Lemma within_nxt base G c : stream_ok base G c → within (get snd_nxt c) c ∧ within (get snd_una c) c.
Proof.
  intros []. destruct sk_abs0 as (A & f & n & m & Ha). pose proof (abs_bound _ _ _ _ _ _ _ Ha).
  destruct Ha as [[]]. split.
  - exists n, m. split_and!; try done; try lia. by rewrite si_nxt, u32_u32.
  - exists 0, m. split_and!; try done; try lia. by rewrite Z.add_0_r.
Qed.

Lemma stream_output base G c : stream_ok base G c → never_fails (E := E) →
  ∃ r c', tcp_output fuel c = Some (r, c') ∧ stream_ok base G c' ∧ so c' = so c ∧ keeps c c' ∧
    ∀ x, within x c → within x c'.
Proof.
  intros Hs Hnf. pose proof (stream_send_ok _ _ _ Hs) as Hok. pose proof Hs as [].
  destruct sk_abs0 as (A & f & n & m & Ha). pose proof Ha as [].
  destruct (output_spec fuel n m c ab_inv0 Hok) as (r & c' & ss & n' & m' & Hout & Hso & Hi' & Hmm & Hfit & Hlog & Hss);
    [by right|lia|].
  assert (keeps c c') as Hk by (eapply output_keeps; [exact Hout|apply ab_inv0]).
  assert (∀ x, within x c → within x c') as Hwi.
  { intros x (k & m0 & Hk0 & Hm0 & Hx & Hmx). pose proof (abs_bound _ _ _ _ _ _ _ Ha). destruct ab_inv0.
    rewrite si_max in Hmx. apply offset_unique in Hmx as <-; [|lia|lia].
    assert (get snd_una c' = get snd_una c) as Hu by (by apply Hk).
    destruct Hi'. exists k, m'. rewrite <- Hu in Hx. split_and!; try done; try lia.
    destruct (flag TF_SENTFIN c'); cbn in *; lia. }
  exists r, c'. split_and!; try done. pose proof Hk as [].
  assert (snd_cc c' = snd_cc c) as Hcc by (unfold snd_cc; by rewrite Hso).
  split; rewrite ?Hcc, ?kp_freed0, ?kp_state0, ?kp_get0, ?kp_flag0, ?kp_so0 by done; try done; auto.
  - exists A, f, n', m'. split; rewrite ?kp_state0, ?Hcc, ?Hso, ?kp_get0 by done; try done.
    + intros HF. specialize (Hfit HF). specialize (ab_fit0 HF). lia.
    + intros Hft. destruct (ab_f0 Hft) as (? & ? & ?). split_and!; auto.
  - intros [?|HF]%kp_fin0; [auto|]. destruct est_fin as [H1 H2].
    split; intros He; rewrite He in HF; congruence.
  - unfold sflag. rewrite Hso. exact sk_more0.
  - rewrite Hlog. apply Forall_app. split; [|done].
    apply (segs_true base G A f c); try done. intros Hft. by apply ab_f0.
Qed.
(** * Lapking-hub: account flow, banner administration, product suggestions

    A shallow embedding of the three source files of the repository:

    - the account page ([loginSchema], [signupSchema], [handleUserDoc],
      [onLoginSubmit], [onSignupSubmit], ...),
    - the banner administration page ([bannerSchema], [BannerForm.onSubmit],
      [BannersPage]),
    - the suggestion flow ([prompt], [suggestCompatibleProductsFlow]).

    JavaScript objects are finite maps from property names to values,
    asynchronous handlers are sequential programs in a state-and-exception
    monad, and the hosted services (identity provider, document store,
    completion model) are explicit parts of the state or oracles. *)

From stdpp Require Import gmap strings list fin_maps sorting numbers pretty.
From Stdlib Require Import ZArith QArith Qcanon Ascii.

Local Close Scope Qc_scope.
Local Close Scope Q_scope.
Local Close Scope Z_scope.

Local Open Scope string_scope.
Local Open Scope list_scope.

(** ** JavaScript values *)

Module JS.

(** A JavaScript number: NaN, the two infinities, or a finite value.
    Finite doubles are rationals; only [Number.isInteger] and literal
    constants are ever used on them. *)
Inductive num :=
| NaN
| Inf (negative : bool)
| Fin (q : Qc).

Definition of_Z (z : Z) : num := Fin (Q2Qc (inject_Z z)).

(** [Number.isInteger]. *)
Definition isInteger (n : num) : bool :=
  match n with
  | Fin q => Pos.eqb (Qden (this q)) 1
  | _ => false
  end.

Inductive val :=
| VUndef
| VNull
| VBool (b : bool)
| VNum (n : num)
| VStr (s : string)
| VServerTimestamp            (* the sentinel returned by serverTimestamp() *)
| VTime (t : Z).              (* a stored Timestamp *)

(** ToBoolean. *)
Definition truthy (v : val) : bool :=
  match v with
  | VUndef | VNull => false
  | VBool b => b
  | VNum NaN => false
  | VNum (Fin q) => negb (Qeq_bool (this q) 0)
  | VNum (Inf _) => true
  | VStr s => negb (String.eqb s EmptyString)
  | VServerTimestamp | VTime _ => true
  end.

(** [a || b]. *)
Definition orElse (a b : val) : val := if truthy a then a else b.

(** [a === b] on primitives. Objects compare by reference, which is not
    tracked: the schemas compare strings and booleans only. *)
Definition strictEq (a b : val) : bool :=
  match a, b with
  | VUndef, VUndef | VNull, VNull => true
  | VBool x, VBool y => Bool.eqb x y
  | VNum (Fin x), VNum (Fin y) => Qeq_bool (this x) (this y)
  | VNum (Inf x), VNum (Inf y) => Bool.eqb x y
  | VStr x, VStr y => String.eqb x y
  | _, _ => false
  end.

(** [typeof], as zod's [getParsedType] names it. *)
Definition typeName (v : val) : string :=
  match v with
  | VUndef => "undefined"
  | VNull => "null"
  | VBool _ => "boolean"
  | VNum NaN => "nan"
  | VNum _ => "number"
  | VStr _ => "string"
  | VServerTimestamp => "object"
  | VTime _ => "object"
  end.

(** A string is held as the bytes of its UTF-8 encoding; JavaScript's
    [length] counts UTF-16 units: one per code point, two for a code point
    outside the basic plane (a four-byte sequence). [units k] has [k]
    continuation bytes of the current code point still to pass; a stray
    continuation byte counts as one unit, as a decoder's replacement
    character would. *)
Fixpoint units (pending : nat) (s : string) : nat :=
  match s with
  | EmptyString => 0
  | String c rest =>
      let b := nat_of_ascii c in
      if (b <? 128)%nat then S (units 0 rest)
      else if (b <? 192)%nat then
        match pending with
        | S k => units k rest
        | O => S (units 0 rest)
        end
      else if (b <? 224)%nat then S (units 1 rest)
      else if (b <? 240)%nat then S (units 2 rest)
      else S (S (units 3 rest))
  end.

Definition utf16Length (s : string) : nat := units 0 s.

(** Objects; a property that is absent reads as [undefined]. *)
Abbreviation Obj := (gmap string val).

Definition get (o : Obj) (k : string) : val := default VUndef (o !! k).

(** [{ ...base, ...extra }]: the later spread wins. *)
Definition spread (base extra : Obj) : Obj := extra ∪ base.

(** An [Error] with the two properties the handlers read. *)
Record Err := mkErr { err_code : string; err_message : string }.

End JS.
Export JS.

(** ** Handlers: state and exceptions *)

Module Eff.

Inductive outcome (A : Type) :=
| Ok (a : A)
| Throw (e : Err).
Arguments Ok {A} _.
Arguments Throw {A} _.

Definition M (S A : Type) : Type := S → outcome A * S.

Definition ret {S A} (a : A) : M S A := λ s, (Ok a, s).
Definition throw {S A} (e : Err) : M S A := λ s, (Throw e, s).
Definition bind {S A B} (m : M S A) (k : A → M S B) : M S B :=
  λ s, match m s with
       | (Ok a, s') => k a s'
       | (Throw e, s') => (Throw e, s')
       end.
Definition modify {S} (f : S → S) : M S unit := λ s, (Ok tt, f s).
Definition gets {S A} (f : S → A) : M S A := λ s, (Ok (f s), s).

(** [try { body } catch (e) { handler e } finally { cleanup }]. *)
Definition try_catch_finally {S A}
    (body : M S A) (handler : Err → M S A) (cleanup : M S unit) : M S A :=
  λ s,
    let '(r, s1) :=
      match body s with
      | (Ok a, s') => (Ok a, s')
      | (Throw e, s') => handler e s'
      end in
    match cleanup s1 with
    | (Ok _, s2) => (r, s2)
    | (Throw e, s2) => (Throw e, s2)
    end.

(** [try { body } catch (e) { handler e }]. *)
Definition try_catch {S A} (body : M S A) (handler : Err → M S A) : M S A :=
  λ s, match body s with
       | (Ok a, s') => (Ok a, s')
       | (Throw e, s') => handler e s'
       end.

#[global] Instance M_ret {S} : MRet (M S) := λ A, ret.
#[global] Instance M_bind {S} : MBind (M S) := λ A B k m, bind m k.

Definition exec {S A} (m : M S A) (s : S) : S := (m s).2.
Definition result {S A} (m : M S A) (s : S) : outcome A := (m s).1.

End Eff.
Export Eff.



(** ** The runtime's built-ins

    Three library predicates are taken as given: zod's e-mail pattern, the
    [URL] constructor behind [z.string().url()], and [Number(s)] on a
    string. *)

Record Runtime := mkRuntime {
  isEmail : string → bool;
  isUrl : string → bool;
  stringToNumber : string → num;
}.

(** ** The validation library (zod), as far as the schemas use it *)

Module Zod.

Record Issue := mkIssue { path : list string; message : string }.

(** A parse is valid, dirty (issues were added, parsing went on) or
    aborted (wrong type: no value). *)
Inductive status := valid | dirty | aborted.

Definition merge (a b : status) : status :=
  match a, b with
  | aborted, _ | _, aborted => aborted
  | dirty, _ | _, dirty => dirty
  | valid, valid => valid
  end.

Record parsed (A : Type) := mkParsed {
  st : status;
  value : A;
  issues : list Issue;
}.
Arguments mkParsed {A} _ _ _.
Arguments st {A} _.
Arguments value {A} _.
Arguments issues {A} _.

Inductive check :=
| min (n : nat) (m : string)
| email (m : string)
| url (m : string)
| int.

Inductive schema :=
| string_ (cs : list check)                 (* z.string().c1().c2()... *)
| boolean                                   (* z.boolean() *)
| coerce_number (cs : list check)           (* z.coerce.number().c1()... *)
| optional (s : schema)                     (* s.optional() *)
| default_ (s : schema) (d : val)           (* s.default(d) *)
| refine (s : schema) (p : val → bool) (m : string).   (* s.refine(p, {message}) *)

(** An object schema, possibly refined as a whole. *)
Inductive oschema :=
| object (shape : list (string * schema))
| orefine (s : oschema) (p : Obj → bool) (m : string) (at_path : list string).

Section Parse.
Context (rt : Runtime).

(** [Number(v)]. *)
Definition toNumber (v : val) : num :=
  match v with
  | VUndef => NaN
  | VNull => of_Z 0
  | VBool b => of_Z (if b then 1 else 0)
  | VNum n => n
  | VStr s => stringToNumber rt s
  | VServerTimestamp | VTime _ => NaN
  end.

Definition invalid_type (expected : string) (v : val) : string :=
  match v with
  | VUndef => "Required"
  | _ => "Expected " +:+ expected +:+ ", received " +:+ typeName v
  end.

(** One check of a string; a failing check adds its issue and parsing
    goes on. *)
Definition string_check (p : list string) (s : string) (c : check) : list Issue :=
  match c with
  | min n m => if (utf16Length s <? n)%nat then [mkIssue p m] else []
  | email m => if isEmail rt s then [] else [mkIssue p m]
  | url m => if isUrl rt s then [] else [mkIssue p m]
  | int => []
  end.

Definition number_check (p : list string) (n : num) (c : check) : list Issue :=
  match c with
  | int => if isInteger n then [] else [mkIssue p "Expected integer, received float"]
  | _ => []
  end.

Definition of_issues (v : val) (found : list Issue) : parsed val :=
  mkParsed (match found with [] => valid | _ => dirty end) v found.
(** * User staking data: shallow embedding of [useUserStakingData]

    Source: [src/providers/local/staking/userUserStakingData.ts].

    Every [computed] of the composable is a pure function of the values it
    reads, so each becomes a Rocq function of those values.  Query results
    delivered by the query executor are records holding a status and the
    last data; JavaScript objects used as dictionaries are [gmap]s. *)

From Stdlib Require Import ZArith QArith Qpower Lia.
From Stdlib Require Import Ascii String DecimalString DecimalPos.
From stdpp Require Import gmap strings list fin_maps.

Local Open Scope string_scope.
Local Open Scope list_scope.

(** ** Data model (the exported TypeScript types) *)

(** [UserGuageShare = { id; gauge: { poolId }; balance }]. *)
Record Gauge := mkGauge { poolId : string }.

Record UserGuageShare := mkShare {
  share_id : string;
  gauge    : Gauge;
  balance  : string
}.

(** [UserLiquidityGauge = { id?; poolId; shares: { balance }[] }]. *)
Record UserLiquidityGauge := mkLG {
  lg_id     : option string;
  lg_poolId : string;
  lg_shares : list string
}.

(** [UserGuageSharesResponse]. *)
Record UserGuageSharesResponse := mkResp {
  gaugeShares     : list UserGuageShare;
  liquidityGauges : list UserLiquidityGauge
}.

(** ** Library functions used by the composable *)

Module Lodash.

(** [intersection(xs, ys)]: the values of [xs] that also occur in [ys],
    each kept once, in the order of their first occurrence in [xs]
    (lodash pushes a value when it has not been pushed yet and every
    other array includes it). *)
Definition push_common (ys : list string) (res : list string) (x : string)
  : list string :=
  if bool_decide (x ∉ res) && bool_decide (x ∈ ys) then res ++ [x] else res.

Definition intersection (xs ys : list string) : list string :=
  fold_left (push_common ys) xs [].

End Lodash.

Module JsObject.

(** [Object.fromEntries(entries)]: entries are written in order, so a
    later entry with the same key replaces an earlier one. *)
Definition fromEntries (entries : list (string * string))
  : gmap string string :=
  fold_left (λ o kv, <[kv.1 := kv.2]> o) entries ∅.

End JsObject.

(** ** Query arguments *)

(** [intersection(userPoolIds.value, POOLS.Stakable.AllowList)]; the
    allow-list is a constant of the repository that is passed in. *)
Definition stakeableUserPoolIds (userPoolIds AllowList : list string)
  : list string :=
  Lodash.intersection userPoolIds AllowList.

(** ** Computed values over the gauge-share response *)

Definition userGaugeShares (stakingData : option UserGuageSharesResponse)
  : list UserGuageShare :=
  match stakingData with
  | None => []
  | Some d => gaugeShares d
  end.

Definition shareEntry (gaugeShare : UserGuageShare) : string * string :=
  (poolId (gauge gaugeShare), balance gaugeShare).

Definition stakedSharesMap (shares : list UserGuageShare)
  : gmap string string :=
  JsObject.fromEntries (map shareEntry shares).

(** ** Arbitrary-precision decimals ([bignumber.js], reached through [bnum])

    A value is NaN, an infinity, or a finite decimal [c * 10^e]: the signed
    coefficient [c] and the exponent [e] of its last digit.  The library
    keeps a finite value without trailing zeros in the coefficient, and
    zero as coefficient 0; [normalise] restores that form after every
    operation.  The sign of zero is not tracked: [toString] prints both
    zeros as ["0"].  The library's bound on exponents (a value whose
    exponent passes 1e9 in magnitude overflows to an infinity or
    underflows to zero) is not represented: fiat amounts stay far inside
    it. *)
Module BigNumber.

Local Open Scope Z_scope.

Inductive t :=
| NaN
| Inf (negative : bool)
| Fin (c e : Z).

(** Removes up to [fuel] trailing zeros of a non-zero coefficient. *)
Fixpoint strip (fuel : nat) (c e : Z) : Z * Z :=
  match fuel with
  | O => (c, e)
  | S fuel' =>
      if c mod 10 =? 0 then strip fuel' (c / 10) (e + 1) else (c, e)
  end.

(** A coefficient [c <> 0] has at most [log2 |c|] trailing zeros. *)
Definition fuel (c : Z) : nat := Z.to_nat (Z.log2 (Z.abs c)).

Definition normalise (c e : Z) : t :=
  if c =? 0 then Fin 0 0
  else let '(c', e') := strip (fuel c) c e in Fin c' e'.

(** [bnum(0)]. *)
Definition zero : t := Fin 0 0.

(** [x.plus(y)]: NaN is absorbing, opposite infinities give NaN, an
    infinity absorbs finite values, and finite values are added exactly
    after aligning both coefficients on the smaller exponent. *)
Definition plus (x y : t) : t :=
  match x, y with
  | NaN, _ | _, NaN => NaN
  | Inf a, Inf b => if Bool.eqb a b then Inf a else NaN
  | Inf a, Fin _ _ => Inf a
  | Fin _ _, Inf b => Inf b
  | Fin c1 e1, Fin c2 e2 =>
      let e := Z.min e1 e2 in
      normalise (c1 * 10 ^ (e1 - e) + c2 * 10 ^ (e2 - e)) e
  end.

Definition isFinite (x : t) : bool :=
  match x with Fin _ _ => true | _ => false end.

(** *** [toString] *)

(** [EXPONENTIAL_AT] of the library's default configuration: exponential
    notation is used for a scientific exponent [<= TO_EXP_NEG] or
    [>= TO_EXP_POS]. *)
Definition TO_EXP_NEG : Z := -7.
Definition TO_EXP_POS : Z := 21.

Definition digits (n : Z) : string :=
  match n with
  | Zpos p => NilEmpty.string_of_uint (Pos.to_uint p)
  | _ => "0"
  end.

Definition intToString (n : Z) : string :=
  if n <? 0 then "-" +:+ digits (Z.abs n) else digits n.

Fixpoint zeros (n : nat) : string :=
  match n with
  | O => ""
  | S n' => String "0"%char (zeros n')
  end.

(** [toExponential(str, e)]. *)
Definition toExponential (str : string) (e : Z) : string :=
  (match str with
   | String ch (String _ _ as rest) => String ch ("." +:+ rest)
   | _ => str
   end) +:+ (if e <? 0 then "e" else "e+") +:+ intToString e.

(** [toFixedPoint(str, e, '0')], [e] being the exponent of the first
    digit of [str]. *)
Definition toFixedPoint (str : string) (e : Z) : string :=
  let len := Z.of_nat (String.length str) in
  if e <? 0 then "0." +:+ zeros (Z.to_nat (- e - 1)) +:+ str
  else if len <? e + 1 then str +:+ zeros (Z.to_nat (e + 1 - len))
  else if e + 1 <? len then
    substring 0 (Z.to_nat (e + 1)) str +:+ "." +:+
    substring (Z.to_nat (e + 1)) (Z.to_nat (len - (e + 1))) str
  else str.

Definition toString (x : t) : string :=
  match x with
  | NaN => "NaN"
  | Inf negative => if negative then "-Infinity" else "Infinity"
  | Fin c e =>
      if c =? 0 then "0"
      else
        let str := digits (Z.abs c) in
        let se := e + Z.of_nat (String.length str) - 1 in
        let body :=
          if (se <=? TO_EXP_NEG) || (TO_EXP_POS <=? se)
          then toExponential str se
          else toFixedPoint str se in
        if c <? 0 then "-" +:+ body else body
  end.

(** *** Reading decimal literals

    The constructor applied to a plain decimal literal: an optional
    sign, digits, an optional fraction; ["NaN"] and the infinities by
    name; anything else is NaN.  The composable itself is stated over an
    arbitrary constructor (exponent notation, prefixes and the like are
    the library's business); this reader instantiates it on concrete
    inputs. *)
Definition digitValue (ch : ascii) : option Z :=
  let n := Z.of_N (Ascii.N_of_ascii ch) in
  if (48 <=? n) && (n <=? 57) then Some (n - 48) else None.

(** [readDigits seenDot any c scale s]: [c] accumulates the digits,
    [scale] counts those after the point. *)
Fixpoint readDigits (seenDot any : bool) (c scale : Z) (s : string)
  : option (Z * Z) :=
  match s with
  | EmptyString => if any then Some (c, scale) else None
  | String ch rest =>
      if Ascii.eqb ch "."%char then
        if seenDot then None else readDigits true any c scale rest
      else
        match digitValue ch with
        | None => None
        | Some d =>
            readDigits seenDot true (c * 10 + d)
              (if seenDot then scale + 1 else scale) rest
        end
  end.

Definition ofDecimalString (s : string) : t :=
  if String.eqb s "Infinity" then Inf false
  else if String.eqb s "-Infinity" then Inf true
  else
    let '(negative, body) :=
      match s with
      | String "-"%char rest => (true, rest)
      | String "+"%char rest => (false, rest)
      | _ => (false, s)
      end in
    match readDigits false false 0 0 body with
    | None => NaN
    | Some (c, scale) => normalise (if negative then - c else c) (- scale)
    end.

(** *** Numeric reading of a finite value *)

Definition Qvalue (c e : Z) : Q := (inject_Z c * (10 # 1) ^ e)%Q.

Definition valueQ (x : t) : Q :=
  match x with
  | Fin c e => Qvalue c e
  | _ => 0%Q
  end.

End BigNumber.

Definition Qsum (l : list Q) : Q := fold_right Qplus 0%Q l.

(** ** JavaScript values and control flow *)

(** A thrown or rejected [Error] object. *)
Record JsError := mkError { err_name : string; err_message : string }.

(** Outcome of evaluating an expression, or of awaiting a promise. *)
Inductive Completion (A : Type) :=
| Returns (a : A)
| Throws (e : JsError).
Arguments Returns {A} a.
Arguments Throws {A} e.

(** Truthiness of a string: only the empty string is falsy. *)
Definition js_truthy (s : string) : bool := negb (String.eqb s "").

(** [s.toLowerCase()] on ASCII text (addresses are hexadecimal). *)
Definition lowerAscii (ch : ascii) : ascii :=
  let n := Ascii.N_of_ascii ch in
  if ((65 <=? n) && (n <=? 90))%N then Ascii.ascii_of_N (n + 32) else ch.

Fixpoint toLowerCase (s : string) : string :=
  match s with
  | EmptyString => EmptyString
  | String ch rest => String (lowerAscii ch) (toLowerCase rest)
  end.

(** ** Query results, as the query executor exposes them *)

Inductive QueryStatus := Idle | Loading | Success | Error.

Record QueryResult (A : Type) := mkQuery {
  status     : QueryStatus;
  data       : option A;
  isFetching : bool
}.
Arguments mkQuery {A} _ _ _.
Arguments status {A} _.
Arguments data {A} _.
Arguments isFetching {A} _.

Definition isLoading {A} (q : QueryResult A) : bool :=
  match status q with Loading => true | _ => false end.

Definition isIdle {A} (q : QueryResult A) : bool :=
  match status q with Idle => true | _ => false end.

Definition isRefetching {A} (q : QueryResult A) : bool :=
  isFetching q && negb (isLoading q).

(** What can happen to one query: its fetch key changes, the executor
    attempts an automatic run, or the run in flight settles or fails. *)
Inductive QueryEvent (A : Type) :=
| KeyChanged
| Trigger
| Settle (value : A)
| Failure.
Arguments KeyChanged {A}.
Arguments Trigger {A}.
Arguments Settle {A} value.
Arguments Failure {A}.

Definition initialQuery {A} : QueryResult A := mkQuery Idle None false.

(** Modelled from the spec: the query executor ([useQuery], and the
    repository's [useGraphQuery] and [usePoolsQuery] wrapping it) is not
    among the sources.  Its contract is the four-state machine of the
    Aggregator section: a query is idle while disabled or not yet
    triggered, never executes when disabled, is loading while in flight
    with no prior result, and keeps the last value while refetching or
    after a failed run; a changed fetch key starts from an empty result.
    Only automatic runs are events here: the manual re-fetch affordances
    are returned to the caller and never fired by the composable. *)
Definition queryStep {A} (enabled : bool) (q : QueryResult A)
  (ev : QueryEvent A) : QueryResult A :=
  match ev with
  | KeyChanged => initialQuery
  | Trigger =>
      if enabled then
        mkQuery (match data q with None => Loading | Some _ => status q end)
                (data q) true
      else q
  | Settle v => if isFetching q then mkQuery Success (Some v) false else q
  | Failure => if isFetching q then mkQuery Error (data q) false else q
  end.

(** [refetch()], the manual re-fetch of [useQuery] that the composable
    hands to its caller: it starts a run whether or not the query is
    enabled, and the query is loading while it holds no data. *)
Definition refetch {A} (q : QueryResult A) : QueryResult A :=
  mkQuery (match data q with None => Loading | Some _ => status q end)
          (data q) true.

(** The run in flight ends with the outcome of the query function. *)
Definition settle {A} (q : QueryResult A) (outcome : Completion A)
  : QueryResult A :=
  match outcome with
  | Returns v => queryStep true q (Settle v)
  | Throws _ => queryStep true q Failure
  end.

(** ** Pools *)

(** A pool-metadata record: only [id] is read here, the other fields are
    carried along. *)
Record Pool (PoolData : Type) := mkPool {
  id       : string;
  poolData : PoolData
}.
Arguments mkPool {PoolData} _ _.
Arguments id {PoolData} _.
Arguments poolData {PoolData} _.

•••

Transcribe the lines above between the line holding "try done; auto." and the line holding "VStr (s : string)", inclusive, exactly as they stand and with nothing added.

  split; rewrite ?Hcc, ?kp_freed0, ?kp_state0, ?kp_get0, ?kp_flag0, ?kp_so0 by done; try done; auto.
  - exists A, f, n', m'. split; rewrite ?kp_state0, ?Hcc, ?Hso, ?kp_get0 by done; try done.
    + intros HF. specialize (Hfit HF). specialize (ab_fit0 HF). lia.
    + intros Hft. destruct (ab_f0 Hft) as (? & ? & ?). split_and!; auto.
  - intros [?|HF]%kp_fin0; [auto|]. destruct est_fin as [H1 H2].
    split; intros He; rewrite He in HF; congruence.
  - unfold sflag. rewrite Hso. exact sk_more0.
  - rewrite Hlog. apply Forall_app. split; [|done].
    apply (segs_true base G A f c); try done. intros Hft. by apply ab_f0.
Qed.
(** * Lapking-hub: account flow, banner administration, product suggestions

    A shallow embedding of the three source files of the repository:

    - the account page ([loginSchema], [signupSchema], [handleUserDoc],
      [onLoginSubmit], [onSignupSubmit], ...),
    - the banner administration page ([bannerSchema], [BannerForm.onSubmit],
      [BannersPage]),
    - the suggestion flow ([prompt], [suggestCompatibleProductsFlow]).

    JavaScript objects are finite maps from property names to values,
    asynchronous handlers are sequential programs in a state-and-exception
    monad, and the hosted services (identity provider, document store,
    completion model) are explicit parts of the state or oracles. *)

From stdpp Require Import gmap strings list fin_maps sorting numbers pretty.
From Stdlib Require Import ZArith QArith Qcanon Ascii.

Local Close Scope Qc_scope.
Local Close Scope Q_scope.
Local Close Scope Z_scope.

Local Open Scope string_scope.
Local Open Scope list_scope.

(** ** JavaScript values *)

Module JS.

(** A JavaScript number: NaN, the two infinities, or a finite value.
    Finite doubles are rationals; only [Number.isInteger] and literal
    constants are ever used on them. *)
Inductive num :=
| NaN
| Inf (negative : bool)
| Fin (q : Qc).

Definition of_Z (z : Z) : num := Fin (Q2Qc (inject_Z z)).

(** [Number.isInteger]. *)
Definition isInteger (n : num) : bool :=
  match n with
  | Fin q => Pos.eqb (Qden (this q)) 1
  | _ => false
  end.

Inductive val :=
| VUndef
| VNull
| VBool (b : bool)
| VNum (n : num)
| VStr (s : string)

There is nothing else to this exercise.